Dale conducted several exploratory searches with his Link. He called up some papers, wrote some notes, and placed a call to Brad.
“Hey, Brad, I’m calling you through my integrated Link. This thing really works. I’m going to check it out for a week, and then we’ll make it available to everyone in the group.”
KUIPER BELT—OGDEN ENTERPRISES
“Any side effects?” Daphne asked Dale a week later in the office she shared with Kimberly and Fredricks. For the entire seven days, she had made sure that either she or Kimberly was within sight of Dale all the time. If anything went wrong, she wanted to nip it in the bud and reestablish Dale without the implant.

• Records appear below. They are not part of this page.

Lemma exec_ordinary cfg x a c f f' more :
  exec cfg x a f = Some (f', more) -> ordinary c a -> Forall (ordinary c) more.
Proof.
  intros E O. destruct a as [c' b|c'|c'|c'|c'|c' conv|c' conv|c' conv|c' conv|c' i ts|r conv fr|r conv fr raw|c'|c'|c'];
    cbn [ordinary] in O; try done; try (by apply delivery_ordinary; eapply exec_delivery); exec_in E; subst.
  all: try (destruct (f_conns f !! c) as [k|] eqn:Ek; [|by injection E as _ <-]).
  - by injection E as _ <-.
  - by injection E as _ <-.
  - injection E as _ <-. destruct (bool_decide _); by repeat constructor.
  - destruct (CheckMembership _) as [[]|]; injection E as _ <-; by repeat constructor.
  - injection E as E. unfold join_commit in E. destruct (f_conns f !! c) as [k|]; [|by injection E as _ <-]. destruct (bool_decide _); [by injection E as _ <-|].
    destruct (convs _ !! conv); [injection E as _ <-; by repeat constructor|].
    destruct (redis_enabled cfg); [destruct (a_ok x)|]; injection E as _ <-; by repeat constructor.
  - by injection E as _ <-.
  - injection E as _ <-. by repeat constructor.
  - destruct (redis_enabled cfg); injection E as _ <-; by repeat constructor.
Qed.

(** ** The invariant *)

Record sound (cfg : hub_config) (f : fabric) : Prop := { sound_hubs : hub_inv cfg f; sound_pumps : discipline f }.

Lemma quiet_trans f g h : quiet f g -> quiet g h -> quiet f h.
Proof.
  intros [A B C] [D E F]. split; [congruence|intros r; by rewrite E|].
  intros s z Ez. destruct (F s z Ez) as [->|(z' & Ez' & <-)]; [by left|]. by apply C.
Qed.

Lemma quiet_leaves cfg c l f : hub_inv cfg f -> quiet f (foldr (leaveLocked c) f l).
Proof.
  intros I. induction l as [|v l IH]; [apply quiet_refl|]. cbn. eapply quiet_trans; [done|].
  eapply quiet_leave. by apply leaves_inv.
Qed.

Lemma discipline_conn f c g k :
  f_conns f !! c = Some k -> c_replica (g k) = c_replica k -> pump_ok (enrolled f c k) c (g k) ->
  discipline f -> discipline (on_conn c g f).
Proof.
  intros Ek Er P D. split; [|apply (disc_readers _ D)]. intros c' k'. cbn. destruct (decide (c' = c)) as [->|N].
  - rewrite lookup_alter_eq, Ek. intros [= <-]. unfold enrolled. rewrite Er. done.
  - rewrite lookup_alter_ne by done. apply (disc_pumps _ D).
Qed.

Lemma sound_conn cfg f c g k :
  f_conns f !! c = Some k -> (forall k, shape_of (g k) = shape_of k) -> pump_ok (enrolled f c k) c (g k) ->
  sound cfg f -> sound cfg (on_conn c g f).
Proof.
  intros Ek S P [I D]. split; [eapply hub_inv_shape; [by apply shape_on_conn|done]|].
  eapply discipline_conn; [done| |done|done]. specialize (S k). by injection S.
Qed.

(** After an action that the pumps do not notice, its goroutine goes on. *)
Lemma sound_continue cfg f g c k l :
  f_conns f !! c = Some k -> sound cfg f -> hub_inv cfg g /\ quiet f g ->
  pump_ok (enrolled f c k) c (with_todo l k) -> sound cfg (on_conn c (with_todo l) g).
Proof.
  intros Ek [I D] [I' Q] P.
  assert (exists k', f_conns g !! c = Some k' /\ pump_key k' = pump_key k) as (k' & Ek' & Key).
  { assert (pump_key <$> f_conns g !! c = pump_key <$> f_conns f !! c) as F by (by rewrite <- !lookup_fmap, (quiet_conns _ _ Q)).
    rewrite Ek in F. destruct (f_conns g !! c) as [k'|]; [|done]. exists k'. split; [done|].
    change (Some (pump_key k') = Some (pump_key k)) in F. congruence. }
  eapply sound_conn; [done|done| |split; [done|by eapply quiet_discipline]].
  injection Key as Er Eu Et Ep.
  eapply pump_ok_key; [| |exact P]; [unfold enrolled; by rewrite Er, (quiet_hubs _ _ Q)|].
  unfold pump_key. cbn. congruence.
Qed.

Lemma sound_unregister cfg f c k :
  f_conns f !! c = Some k -> enrolled f c k -> c_phase k = Ending -> c_todo k = [Unregister c; Return c] ->
  sound cfg f ->
  let '(g, last) := unregister c f in
  sound cfg (on_conn c (with_todo ((if last then [ClearPresence c] else []) ++ [Return c])) g).
Proof.
  intros Ek En Ep Et [I D]. destruct (unregister_effect _ _ _ _ I Ek) as (-> & Eg & Ig).
  set (g := foldr _ _ _) in *. set (last := snd _). clearbody last.
  assert (quiet f g) as Q by by eapply quiet_leaves.
  assert (f_conns g !! c = Some (with_joined ∅ k)) as Ek' by by rewrite Eg, lookup_insert_eq.
  assert (hub_inv cfg (discharged c (c_replica k) (c_userID k) g)) as I'.
  { apply (discharged_inv cfg g c (with_joined ∅ k)); try done. cbn. by rewrite (quiet_hubs _ _ Q). }
  assert (forall r, conns (hub_of (discharged c (c_replica k) (c_userID k) g) r) =
    if decide (c_replica k = r) then conns (hub_of f r) ∖ {[c]} else conns (hub_of f r)) as CN.
  { intros r. unfold discharged. rewrite hub_of_on_hub. rewrite <- (quiet_hubs _ _ Q). by destruct (decide (_ = r)) as [<-|]. }
  split; [eapply hub_inv_shape; [by apply shape_on_conn|done]|]. split; [|apply (disc_readers _ (quiet_discipline _ _ Q D))].
  intros c' k'. cbn. destruct (decide (c' = c)) as [->|N].
  - rewrite lookup_alter_eq, Ek'. intros [= <-]. unfold pump_ok, enrolled. cbn [with_todo with_joined c_phase c_replica c_todo].
    rewrite Ep. right. split; [|by destruct last; [left|right]].
    change (hub_of (on_conn ?c ?h ?x) ?r) with (hub_of x r). rewrite CN, decide_True by done. set_solver.
  - rewrite lookup_alter_ne, Eg, lookup_insert_ne by done. intros Ek2.
    eapply pump_ok_key; [|done|by apply (disc_pumps _ D)]. unfold enrolled.
    change (hub_of (on_conn ?c ?h ?x) ?r) with (hub_of x r). rewrite CN. destruct (decide _) as [<-|]; set_solver.
Qed.

Lemma sound_pump cfg f c k x f' :
  f_conns f !! c = Some k -> sound cfg f -> pump cfg c x k f = Some f' -> sound cfg f'.
Proof.
  intros Ek S E. unfold pump in E. destruct (c_todo k) as [|a rest] eqn:Et; [done|]. injection E as <-.
  pose proof (disc_pumps _ (sound_pumps _ _ S) c k Ek) as P. pose proof (sound_hubs _ _ S) as I.
  destruct (exec cfg x a f) as [[g more]|] eqn:Ex; [|eapply sound_conn; done].
  unfold pump_ok in P. rewrite Et in P. destruct (c_phase k) eqn:Ep.
  - destruct P as [R F]. apply Forall_cons in F. destruct F as [Fa Fr]. eapply sound_continue; [done|done| |].
    + apply (exec_sound _ _ _ _ _ _ Ex I); [by intros c' ->|by intros c' ->|].
      intros c' conv k' -> Ek'. cbn in Fa. subst c'. rewrite Ek in Ek'. by injection Ek' as <-.
    + unfold pump_ok. cbn. rewrite Ep. split; [done|]. apply Forall_app. split; [by eapply exec_ordinary|done].
  - destruct P as [[R (pre & Epre & Fpre)]|[NR [[= -> ->]|[= -> ->]]]].
    + destruct pre as [|a' pre]; injection Epre as -> ->.
      * exec_in Ex. pose proof (sound_unregister _ _ _ _ Ek R Ep Et S) as U.
        destruct (unregister c f) as [g' last]. injection Ex as <- <-. exact U.
      * apply Forall_cons in Fpre. destruct Fpre as [Fa Fr]. eapply sound_continue; [done|done| |].
        -- apply (exec_sound _ _ _ _ _ _ Ex I); [by intros c' ->|by intros c' ->|by intros c' conv k' ->].
        -- unfold pump_ok. cbn. rewrite Ep. left. split; [done|]. exists (more ++ pre). split; [by rewrite app_assoc|].
           apply Forall_app. split; [by eapply exec_delivery|done].
    + exec_in Ex. rewrite Ek in Ex. injection Ex as <- <-. eapply sound_continue; [done|done| |].
      * destruct (redis_enabled cfg && a_ok x); [by apply same_maps_quiet|by apply unchanged_quiet].
      * unfold pump_ok. cbn. rewrite Ep. right. split; [done|]. by right.
    + exec_in Ex. injection Ex as <- <-.
      assert (on_conn c (with_todo ([] ++ [])) (on_conn c (with_phase Gone) f) =
              on_conn c (fun k => with_todo [] (with_phase Gone k)) f) as ->.
      { unfold on_conn, set_conns. cbn. by rewrite alter_alter_eq. }
      eapply sound_conn; [done|done|by split|done].
  - by destruct P.
  - done.
Qed.

Lemma discipline_sub f s g :
  (forall z, f_subs f !! s = Some z -> Forall delivery (s_todo (g z))) -> discipline f -> discipline (on_sub s g f).
Proof.
  intros P D. split; [apply (disc_pumps _ D)|]. intros s' z'. cbn. destruct (decide (s' = s)) as [->|N].
  - rewrite lookup_alter_eq. destruct (f_subs f !! s) as [z|] eqn:E; [|done]. intros [= <-]. by apply P.
  - rewrite lookup_alter_ne by done. apply (disc_readers _ D).
Qed.

Lemma sound_sub cfg f s g :
  (forall z, sub_shape (g z) = sub_shape z) ->
  (forall z, f_subs f !! s = Some z -> Forall delivery (s_todo (g z))) -> sound cfg f -> sound cfg (on_sub s g f).
Proof.
  intros S P [I D]. split; [eapply hub_inv_shape; [by apply shape_on_sub|done]|by apply discipline_sub].
Qed.

Lemma sound_fan cfg f s z x f' :
  f_subs f !! s = Some z -> sound cfg f -> fan cfg s x z f = Some f' -> sound cfg f'.
Proof.
  intros Ez S E. unfold fan in E. destruct (s_todo z) as [|a rest] eqn:Et; [done|]. injection E as <-.
  pose proof (disc_readers _ (sound_pumps _ _ S) s z Ez) as P. rewrite Et in P. apply Forall_cons in P. destruct P as [Pa Pr].
  destruct (exec cfg x a f) as [[g more]|] eqn:Ex.
  - destruct S as [I D]. assert (hub_inv cfg g /\ quiet f g) as [I' Q].
    { apply (exec_sound _ _ _ _ _ _ Ex I); [by intros c' ->|by intros c' ->|by intros c' conv k' ->]. }
    apply sound_sub; [done| |split; [done|by eapply quiet_discipline]].
    intros z' _. cbn. apply Forall_app. split; [by eapply exec_delivery|done].
  - destruct S as [I D]. destruct (same_maps_quiet cfg f (set_crashed ({[s_replica z]} ∪ f_crashed f) f)) as [I' Q]; try done.
    split; [done|by eapply quiet_discipline].
Qed.

Lemma read_frame_ordinary k c data ts : Forall (ordinary c) (read_frame k c data ts).
Proof.
  unfold read_frame, dispatch, handleSend, handleEphemeral, join, bad_frame.
  repeat (case_match; try (by repeat constructor)).
Qed.

Lemma reading_pumping f c k : discipline f -> f_conns f !! c = Some k -> reading k = true ->
  c_phase k = Pumping /\ c_todo k = [] /\ enrolled f c k.
Proof.
  intros D Ek [Ep Et]%andb_true_iff. apply bool_decide_eq_true_1 in Ep. apply Nat.eqb_eq, length_zero_iff_nil in Et.
  pose proof (disc_pumps _ D c k Ek) as P. unfold pump_ok in P. rewrite Ep in P. by destruct P.
Qed.

Lemma on_live_conn_inv c f g f' :
  on_live_conn c f g = Some f' -> exists k, f_conns f !! c = Some k /\ g k = Some f' /\ alive f (c_replica k) = true.
Proof.
  unfold on_live_conn. destruct (f_conns f !! c) as [k|]; [|done]. destruct (alive f (c_replica k)) eqn:A; [|done].
  intros E. by exists k.
Qed.

Lemma on_live_sub_inv s f g f' :
  on_live_sub s f g = Some f' -> exists z, f_subs f !! s = Some z /\ g z = Some f' /\ s_reading z = true.
Proof.
  unfold on_live_sub. destruct (f_subs f !! s) as [z|]; [|done]. destruct (alive f (s_replica z) && s_reading z) eqn:A; [|done].
  intros E. apply andb_true_iff in A. exists z. naive_solver.
Qed.

(** A connection in ReadMessage that gets something to do. *)
Lemma sound_reading cfg f c k g :
  f_conns f !! c = Some k -> reading k = true -> (forall k, shape_of (g k) = shape_of k) ->
  (enrolled f c k -> c_phase k = Pumping -> pump_ok (enrolled f c k) c (g k)) ->
  sound cfg f -> sound cfg (on_conn c g f).
Proof.
  intros Ek R S P I. destruct (reading_pumping _ _ _ (sound_pumps _ _ I) Ek R) as (Ep & _ & En).
  eapply sound_conn; [done|done|by apply P|done].
Qed.

Lemma sound_connect cfg f r u :
  sound cfg f -> sound cfg (registered r (base.fresh (dom (f_conns f))) u
    (mkConn r u [] ∅ false [Heartbeat (base.fresh (dom (f_conns f))); GoWrite (base.fresh (dom (f_conns f)))] Pumping false []) f).
Proof.
  intros [I D]. set (c := base.fresh _). assert (f_conns f !! c = None) as New by (apply not_elem_of_dom, is_fresh).
  clearbody c. split; [by apply register_inv|]. split; [|apply (disc_readers _ D)].
  intros c' k'. cbn. destruct (decide (c' = c)) as [->|N].
  - rewrite lookup_insert_eq. intros [= <-]. split; [|by repeat constructor].
    unfold enrolled, registered. cbn [c_replica]. rewrite hub_of_on_hub, decide_True by done. cbn. set_solver.
  - rewrite lookup_insert_ne by done. intros Ek'. eapply pump_ok_key; [|done|by apply (disc_pumps _ D)].
    unfold enrolled, registered. rewrite hub_of_on_hub. change (hub_of (set_conns _ f) ?x) with (hub_of f x).
    destruct (decide (r = c_replica k')) as [<-|]; [|done]. cbn [register conns]. set_solver.
Qed.

Lemma next_sound cfg l f f' : next cfg l f = Some f' -> sound cfg f -> sound cfg f'.
Proof.
  intros E S. destruct l as [r u|c data ts|c|c|c x|c|c|s|s|s|s x|dt|r]; next_in E.
  - destruct (alive f r); [|done]. injection E as <-. by apply sound_connect.
  - apply on_live_conn_inv in E. destruct E as (k & Ek & E & _).
    destruct (reading k) eqn:R; [|done]. destruct (in_int64 ts); [|done]. injection E as <-.
    eapply sound_reading; [done|done|done| |done]. intros En Ep. unfold pump_ok. cbn. rewrite Ep.
    split; [done|apply read_frame_ordinary].
  - apply on_live_conn_inv in E. destruct E as (k & Ek & E & _).
    destruct (reading k) eqn:R; [|done]. injection E as <-.
    eapply sound_reading; [done|done|done| |done]. intros En Ep. unfold pump_ok. cbn. rewrite Ep. by repeat constructor.
  - apply on_live_conn_inv in E. destruct E as (k & Ek & E & _).
    destruct (reading k) eqn:R; [|done]. injection E as <-.
    eapply sound_reading; [done|done|done| |done]. intros En Ep. left. split; [done|].
    exists [CloseOnce c]. by repeat constructor.
  - apply on_live_conn_inv in E. destruct E as (k & Ek & E & _). by eapply sound_pump.
  - apply on_live_conn_inv in E. destruct E as (k & Ek & E & _).
    destruct (c_send k); [done|]. destruct (c_writing k); [|done]. injection E as <-.
    eapply sound_conn; [done|done|apply (disc_pumps _ (sound_pumps _ _ S) c k Ek)|done].
  - apply on_live_conn_inv in E. destruct E as (k & Ek & E & _).
    destruct (c_writing k); [|done]. injection E as <-.
    eapply sound_conn; [done|done|apply (disc_pumps _ (sound_pumps _ _ S) c k Ek)|done].
  - apply on_live_sub_inv in E. destruct E as (z & Ez & E & _).
    destruct (s_todo z); [|done]. destruct (s_queue z) as [|b q]; [done|]. injection E as <-.
    apply sound_sub; [done| |done]. intros z' _. cbn. unfold read_payload. destruct (decode_Outbound b); by repeat constructor.
  - destruct (f_subs f !! s) as [z|] eqn:Ez; [|done]. destruct (s_queue z); [done|]. injection E as <-.
    apply sound_sub; [done| |done]. intros z' Ez'. exact (disc_readers _ (sound_pumps _ _ S) s z' Ez').
  - apply on_live_sub_inv in E. destruct E as (z & Ez & E & _). destruct (_ && _); [|done]. injection E as <-.
    apply sound_sub; [done| |done]. intros z' Ez'. exact (disc_readers _ (sound_pumps _ _ S) s z' Ez').
  - apply on_live_sub_inv in E. destruct E as (z & Ez & E & _). by eapply sound_fan.
  - destruct (0 <=? dt); [|done]. injection E as <-. destruct S as [I D].
    destruct (same_maps_quiet cfg f (set_now (f_now f + dt) f)) as [I' Q]; try done. split; [done|by eapply quiet_discipline].
  - injection E as <-. destruct S as [I D].
    destruct (same_maps_quiet cfg f (set_down ({[r]} ∪ f_down f) f)) as [I' Q]; try done. split; [done|by eapply quiet_discipline].
Qed.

“Nothing that I can detect,” Dale said. “I have tried everything I can think of to break the implant, but it keeps on running—like the Energizer Bunny.”
“The what?”
“I was researching some material from the twentieth and twenty-first centuries. I came across this strange television ad.”
Daphne tossed her head and looked at him curiously.
“Television—what they had before holovision, basically a flat-screen image display in full color. Anyway, some company named Eveready sold small storage batteries. Their ads featured a small mechanical bunny operating on their batteries, moving along and beating a bass drum. Their ads showed the Energizer Bunny never quitting in the face of all the competition batteries failing. It became a cultural icon for never quitting.” Dale laughed. “Anyway, to the point…nope, no side effects. I think we should move forward.”
From the other side of the office, Fredricks chimed in. “No, we won’t!” He arose and strolled over to Dale and Daphne. “I reluctantly agreed to do the implant, and I agree that things are going well—much better than I had hoped. But one week simply isn’t sufficient time.” He placed an arm around Dale’s shoulders. “You could embolize tomorrow, or your brain could fry, or your nanobot microbiome could go on strike.”
Dale looked at him with astonishment. Daphne smiled inside. She had no doubt who would win this exchange. She remained silent.
“Seriously, Dale,” Fredricks continued, “I realize things are going well, and I agree that the longer they go well, the better are your odds. I still think it’s a crapshoot, though. Realistically, I would like to wait for at least six months, even a year.”